After reading just under 5,000 pages of testimony, I definitely have an opinion about whether the facts indicate if Darren Wilson should have stood trial for the death of Michael Brown. However, my position is not explicit in the video and I won't state it here either because whatever the truths there may be in this case, the real impact  and  my interest lie not in the facts but rather in the stories of justice and injustice that we believe and that we tell each other. I'm interested in the ways we shape narratives and mold facts to conform to our emotional truths. Reasonable Resolution attempts to play the large cultural stories and media hype off of the small, individual, and idiosyncratic stories of those closely associated with the case.

I'm not entirely sure wether the title is ironic or not. I suppose that ultimately is, because there is no satisfactory resolution in sight to issues of violence, systematic racism, and police abuse of power.

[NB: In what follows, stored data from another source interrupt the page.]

(** * Multi-tool chatbot (app.py): a shallow embedding and its properties

    The program reads a question, classifies it by keyword ([detect_intent]),
    possibly extracts a city ([extract_city_from_question]) and fetches its
    weather ([get_weather]), and hands a composed prompt to a language model
    ([ask_ai_with_tools]).

    Text.  A Python [str] is modelled as a [string] of the Standard Library.
    The character tables below ([isspace], [is_word], [lower], ...) are
    CPython's on the ASCII code points 0..127.  Values 128..255 of [ascii]
    only carry the UTF-8 bytes of the program's own literals; they are
    uncased and neither word nor space characters, so the model says nothing
    about accented letters in a question.

    Effects.  Printing, the HTTP request, the clock and the language model
    are events of a log; what the outside world answers is read from a
    [World] of oracles that see the log so far. *)

From Stdlib Require Import String Ascii List Bool Arith Lia DecimalString.
Import ListNotations.
Open Scope list_scope.
Open Scope string_scope.
Open Scope nat_scope.

(** ** Python's string primitives, on ASCII *)

Module PyStr.

Definition ord (c : ascii) : nat := nat_of_ascii c.
(** X30: handlers are not served one at a time by anything in the code.
    When the roll that decides a dice duel waits for its insert and a
    socket of the game disconnects in the meantime, the disconnect
    completes the game for the player that stays and awards 10 points,
    and the roll, going on with the room object it holds, completes the
    game again: it overwrites the winner with the winner of the duel and
    awards 10 points a second time.  Served one after the other, in
    either order, the two requests award 10 points once. *)
Theorem overlapping_roll_awards_again (w : World) (roller leaver : Socket)
    (gameId : string) (roll : Z) (rolled : Z * Z) (game : GameRow) (room : DiceGameRoom)
    (winner : Player) :
  games w !! gameId = Some game -> row_game_type game = Some Dice ->
  status game = Active ->
  diceRooms w !! gameId = Some room ->
  may_roll (gameState room) (number_of (dice_player1Id room) (userId roller)) roll ->
  DiceDuel.game_winner
    (processed (gameState room) (number_of (dice_player1Id room) (userId roller)) roll)
    = Some winner ->
  socketToGame w !! socketId leaver = Some gameId -> gameId <> EmptyString ->
  let duelWinner := id_of winner (dice_player1Id room) (dice_player2Id room) in
  let stays :=
    if bool_decide (dice_player1Id room = userId leaver)
    then dice_player2Id room else dice_player1Id room in
  (games (roll_with_disconnect_between w roller gameId roll rolled leaver).1
     = <[gameId := completed game duelWinner 10]> (games w) /\
   users (roll_with_disconnect_between w roller gameId roll rolled leaver).1
     = award (award (users w) stays 10) duelWinner 10) /\
  (games (run w [RollDice roller gameId roll rolled; Disconnect leaver])
     = <[gameId := completed game duelWinner 10]> (games w) /\
   users (run w [RollDice roller gameId roll rolled; Disconnect leaver])
     = award (users w) duelWinner 10) /\
  (games (run w [Disconnect leaver; RollDice roller gameId roll rolled])
     = <[gameId := completed game stays 10]> (games w) /\
   users (run w [Disconnect leaver; RollDice roller gameId roll rolled])
     = award (users w) stays 10).
Proof.
  intros Hgame Htype Hactive Hroom (Hturn & Hnone & Hroll & Hr) Hwin Hsock Hid. cbv zeta.
  set (player := number_of (dice_player1Id room) (userId roller)) in *.
  set (newState := processed (gameState room) player roll) in *.
  set (room' := mkDiceRoom (dice_gameId room) newState (dice_player1Id room)
                  (dice_player2Id room)).
  set (row := mkMoveRow gameId (userId roller) roll player
                (DiceDuel.current_round newState) (DiceDuel.current_round newState)).
  assert (Hwinner : forall user,
    id_of (opponent (number_of (dice_player1Id room) user))
      (dice_player1Id room) (dice_player2Id room)
    = if bool_decide (dice_player1Id room = user)
      then dice_player2Id room else dice_player1Id room).
  { intros user. unfold number_of. by destruct (bool_decide _). }
  assert (Hbegin : roll_dice_begin w roller gameId roll rolled
    = (with_game_moves (with_diceRooms w (<[gameId := room']> (diceRooms w)))
         (game_moves w ++ [row]), [], Some (mkPendingRoll gameId room' roll player))).
  { unfold roll_dice_begin. rewrite Hgame, Htype, Hroom. cbn [default]. cbv zeta.
    fold player. rewrite Hturn.
    replace (Player_eqb player player) with true by (by destruct player).
    rewrite (bool_decide_eq_true_2 _ Hnone), Hroll. cbn [negb].
    rewrite bool_decide_eq_false_2 by (intros [? [=]]). reflexivity. }
  assert (Hdefault : default Backgammon (row_game_type game) = Dice) by (by rewrite Htype).
  split; [|split].
  - (* the disconnect in between *)
    unfold roll_with_disconnect_between. rewrite Hbegin.
    unfold disconnect.
    cbn [socketToGame games diceRooms backgammonRooms with_game_moves with_diceRooms].
    rewrite Hsock, (bool_decide_eq_false_2 _ Hid), Hgame, Hdefault, lookup_insert_eq.
    cbn [fmap option_fmap option_map dice_player1Id dice_player2Id room'].
    rewrite (bool_decide_eq_true_2 _ Hactive). cbn [negb].
    rewrite Hwinner, (complete_game_spec _ _ _ _ game) by exact Hgame.
    unfold roll_dice_finish.
    cbn [pending_dice_room pending_gameId gameState room' dice_player1Id dice_player2Id].
    fold newState. rewrite Hwin.
    erewrite complete_game_spec by (cbn; apply lookup_insert_eq).
    cbn [fst games users with_diceRooms with_backgammonRooms with_socketToGame
         with_game_moves].
    split; [|reflexivity]. by rewrite insert_insert_eq.
  - (* the roll, then the disconnect *)
    unfold run. cbn [foldl serve].
    assert (Hroll1 : (roll_dice w roller gameId roll rolled).1
      = mkWorld (<[gameId := completed game (id_of winner (dice_player1Id room)
                                               (dice_player2Id room)) 10]> (games w))
          (award (users w) (id_of winner (dice_player1Id room) (dice_player2Id room)) 10)
          (backgammonRooms w) (delete gameId (diceRooms w)) (socketToGame w)
          (game_moves w ++ [row])).
    { rewrite roll_dice_segments, Hbegin. unfold roll_dice_finish.
      cbn [pending_dice_room pending_gameId gameState room' dice_player1Id dice_player2Id].
      fold newState. rewrite Hwin.
      rewrite (complete_game_spec _ _ _ _ game) by exact Hgame.
      cbn [fst games users diceRooms backgammonRooms socketToGame game_moves
           with_diceRooms with_game_moves].
      by rewrite delete_insert_eq. }
    rewrite Hroll1. unfold disconnect.
    cbn [socketToGame games diceRooms backgammonRooms].
    rewrite Hsock, (bool_decide_eq_false_2 _ Hid), lookup_insert_eq.
    cbn [completed row_game_type]. rewrite Hdefault, lookup_delete_eq.
    cbn [fmap option_fmap option_map fst games users with_socketToGame]. auto.
  - (* the disconnect, then the roll *)
    unfold run. cbn [foldl serve].
    assert (Hleave : (disconnect w leaver).1
      = mkWorld (<[gameId := completed game
                     (if bool_decide (dice_player1Id room = userId leaver)
                      then dice_player2Id room else dice_player1Id room) 10]> (games w))
          (award (users w)
             (if bool_decide (dice_player1Id room = userId leaver)
              then dice_player2Id room else dice_player1Id room) 10)
          (delete gameId (backgammonRooms w)) (delete gameId (diceRooms w))
          (delete (socketId leaver) (socketToGame w)) (game_moves w)).
    { unfold disconnect.
      rewrite Hsock, (bool_decide_eq_false_2 _ Hid), Hgame, Hdefault, Hroom.
      cbn [fmap option_fmap option_map].
      rewrite (bool_decide_eq_true_2 _ Hactive). cbn [negb].
      rewrite Hwinner, (complete_game_spec _ _ _ _ game) by exact Hgame. reflexivity. }
    rewrite Hleave. unfold roll_dice. cbn [games diceRooms].
    rewrite lookup_insert_eq. cbn [completed row_game_type]. rewrite Hdefault.
    rewrite lookup_delete_eq. cbn [fst games users]. auto.
Qed.
Lemma chunk_text_of_small_text_witness :
  (len (lit "Be still.") <= 50)%Z
  /\ chunk_text (lit "Be still.") 500 50 = Ok [].
Proof.
  assert (H : (len (lit "Be still.") <= 50)%Z) by (vm_compute; discriminate).
  split; [exact H|].
  apply (chunk_text_of_small_text (lit "Be still.") 500 50); [left; exact H|lia].
Defined.

Lemma chunk_text_count_bound_witness :
  exists chunks,
    chunk_text (text_of_words 600) 500 50 = Ok chunks
    /\ (len chunks <= 2)%Z.
Proof.
  destruct (chunk_text_count_bound (text_of_words 600) 500 50 ltac:(lia))
    as (ws & chunks & _ & E & _ & Hb).
  exists chunks. split; [exact E|].
  assert (H2 : ceil_div (len (split (text_of_words 600))) (500 - 50) = 2%Z)
    by (vm_compute; reflexivity).
  rewrite H2 in Hb. exact Hb.
Defined.

(** ** The normalizer on clean input *)

Lemma sub_whitespace_runs_single_spaced (s : str) :
  forall b, single_spaced b (sub_whitespace_runs b s) = true.
Proof.
  induction s as [|c r IH]; intros b; simpl; [reflexivity|].
  destruct (isspace c) eqn:Ec.
  - destruct b; [apply IH|].
    simpl. change (isspace space) with true. cbn iota. rewrite IH. reflexivity.
  - simpl. rewrite Ec. apply IH.
Qed.
(** * fractal-server: workflow/dataset compatibility and the per-job logger

    A shallow embedding of [fractal_server/app/runner/_common.py]:

    - [auto_output_dataset] and [validate_workflow_compatibility], the
      compatibility resolver, as pure functions into a result type that
      records which Python exception was raised;
    - [set_job_logger] and [close_job_logger], the per-job logger
      lifecycle, as computations in a state-and-exception monad over a
      model of the process-wide [logging] registry, the heap of handler
      objects with their streams, and the files. *)

From stdpp Require Import gmap strings list fin_maps.
From Stdlib Require Import ZArith.

(** ** Python values, exceptions and results *)

(** The exceptions raised by the embedded code, with their arguments.
    [ValueError None] is a bare [raise ValueError]; an [OSError], of the
    class itself or of one of its subclasses, carries its [filename]
    attribute, [None] when the failing call names no file. *)
Inductive exn : Type :=
| TypeError (msg : string)
| ValueError (args : option string)
| NotImplementedError
| OSError (filename : option string).

Inductive result (A : Type) : Type :=
| Return (a : A)
| Raise (e : exn).
Arguments Return {A} a.
Arguments Raise {A} e.

(** What [validate_workflow_compatibility] can hand back: Python does
    not distinguish statically between a [str] and a [list] of [str]. *)
Inductive pyval : Type :=
| PyStr (s : string)
| PyList (l : list string).

(** ** Data model *)

(** Modelled from the spec: the [Dataset] model class ([..models]) is
    not part of the sources at hand; the resolver reads its [name],
    [type], [read_only] and [paths] attributes. *)
Module Dataset.
Record t : Type := Build
  { name : string;
    type : string;
    read_only : bool;
    paths : list string }.
End Dataset.

(** Modelled from the spec: the [Task] model class ([..models.task]),
    of which the resolver reads [name] and [input_type]. *)
Module Task.
Record t : Type := Build
  { name : string;
    input_type : string }.
End Task.

(** ** Compatibility resolver *)

(** [auto_output_dataset]: the coroutine has no suspension point, so it
    is a function of its arguments; [project] and [workflow] are not
    inspected. *)
Definition auto_output_dataset {Project : Type}
    (project : Project) (input_dataset : Dataset.t) (workflow : Task.t)
    (overwrite_input : bool) : result Dataset.t :=
  if overwrite_input && negb (Dataset.read_only input_dataset) then
    let input_paths := Dataset.paths input_dataset in
    if negb (length input_paths =? 1)%nat then Raise (ValueError None)
    else Return input_dataset
  else Raise NotImplementedError.

(** The message built by the f-string of the [TypeError]. *)
Definition incompatible_types_msg
    (workflow : Task.t) (input_dataset : Dataset.t) : string :=
  "Incompatible types `" +:+ Task.input_type workflow +:+ "` of workflow "
  +:+ "`" +:+ Task.name workflow +:+ "` and `"
  +:+ Dataset.type input_dataset +:+ "` of dataset "
  +:+ "`" +:+ Dataset.name input_dataset +:+ "`".

(** Python's [input_paths[0]]; the callers below only reach it on a
    list of length one. *)
Definition first_path (l : list string) : string := default "" (head l).

(** [validate_workflow_compatibility].  [output_dataset] is
    [Optional[Dataset]]: [None] is falsy and a model instance is truthy,
    so [not output_dataset] is the test for [None]. *)
Definition validate_workflow_compatibility
    (input_dataset : Dataset.t) (workflow : Task.t)
    (output_dataset : option Dataset.t) : result pyval :=
  if negb (String.eqb (Task.input_type workflow) "Any")
     && negb (String.eqb (Task.input_type workflow)
                         (Dataset.type input_dataset))
  then Raise (TypeError (incompatible_types_msg workflow input_dataset))
  else
    match output_dataset with
    | None =>
        if Dataset.read_only input_dataset then
          Raise (ValueError (Some "Input dataset is read-only"))
        else
          let input_paths := Dataset.paths input_dataset in
          if negb (length input_paths =? 1)%nat then
            Raise (ValueError (Some
              "Cannot determine output path: multiple input paths to overwrite"))
          else Return (PyStr (first_path input_paths))
    | Some output_dataset =>
        let output_path := Dataset.paths output_dataset in
        if negb (length output_path =? 1)%nat then
          Raise (ValueError (Some
            "Cannot determine output path: Multiple paths in dataset."))
        else Return (PyList output_path)
    end.

(** ** Error kinds

    The names under which the specification refers to the exceptions
    above: [TypeError] is a type mismatch, the [ValueError] with the
    read-only message is a read-only input, every other [ValueError]
    comes from a path-count test, [NotImplementedError] is what the
    narrower entry point raises when it does not take the overwrite
    branch, and [OSError] is a log file that cannot be opened. *)
Inductive ErrorKind : Type :=
| TypeMismatch
| ReadOnlyInput
| AmbiguousOutputPath
| OverwriteNotRequested
| IOError.

Definition error_kind (e : exn) : ErrorKind :=
  match e with
  | TypeError _ => TypeMismatch
  | ValueError (Some msg) =>
      if String.eqb msg "Input dataset is read-only" then ReadOnlyInput
      else AmbiguousOutputPath
  | ValueError None => AmbiguousOutputPath
  | NotImplementedError => OverwriteNotRequested
  | OSError _ => IOError
  end.

Definition fails_with {A : Type} (r : result A) (k : ErrorKind) : Prop :=
  exists e, r = Raise e /\ error_kind e = k.

(** The type-compatibility test passes. *)
Definition type_compatible (workflow : Task.t) (input_dataset : Dataset.t)
  : Prop :=
  Task.input_type workflow = "Any"
  \/ Task.input_type workflow = Dataset.type input_dataset.

(** ** Paths

    [posixpath.abspath], by which [logging.FileHandler] makes its file
    name absolute.  The current directory is an argument. *)
Module posixpath.

(** The separator [/]. *)
Definition sep : Ascii.ascii := Ascii.ascii_of_nat 47.

(** [path.split("/")]. *)
Fixpoint split (s : string) : list string :=
  match s with
  | EmptyString => [""]
  | String c s' =>
      if Ascii.eqb c sep then "" :: split s'
      else
        match split s' with
        | comp :: comps => String c comp :: comps
        | [] => [String c ""]
        end
  end.

(** ["/".join(comps)]. *)
Fixpoint join_comps (comps : list string) : string :=
  match comps with
  | [] => ""
  | comp :: rest =>
      match rest with
      | [] => comp
      | _ :: _ => comp +:+ "/" +:+ join_comps rest
      end
  end.

(** [path.startswith("/")]. *)
Definition isabs (path : string) : bool := String.prefix "/" path.

(** [a.endswith("/")]. *)
Definition ends_with_sep (a : string) : bool :=
  match String.get (String.length a - 1) a with
  | Some c => Ascii.eqb c sep
  | None => false
  end.

(** [posixpath.join(a, b)]. *)
Definition join (a b : string) : string :=
  if isabs b then b
  else if String.eqb a "" || ends_with_sep a then a +:+ b
  else a +:+ "/" +:+ b.

(** The number of leading slashes that [normpath] keeps: two when the
    path starts with exactly two, else one or none. *)
Definition initial_slashes (path : string) : nat :=
  if String.prefix "/" path then
    if String.prefix "//" path && negb (String.prefix "///" path) then 2
    else 1
  else 0.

I adopted the title based a quote from District Court Judge Catherine Perry who brokered the agreement between the US Justice Department and the city of Ferguson.  She described the settlement, that calls for sweeping reforms, training and oversight of the police force as a, "...reasonable resolution that will avoid years of costly litigation..."  If by "reasonable" we simply mean that this is the best that could be hoped for under the circumstances, then perhaps there is no irony.  But if by "reasonable" we mean to think and understand by a process of logic, then reason has absolutely nothing to do with any of it.

Credits:
Post production, video & audio editing- Michael Arrigo
Voice talent- Melinda Arrigo, Tallula Arrigo, Michael Arrigo
Music: Marching Forward & Seismic Lounge composed & preformed by Michael Arrigo
Video footage-       
Washington DC by Gary Hess
#icant breathe shutdown by Sandi Bachom
#ferguson by Casey Neistat
No Indictment: Furguson Reacts by CNN
Furguson Weeps, Then Burns by NY Times (Brent McDonald & Ben Laffin)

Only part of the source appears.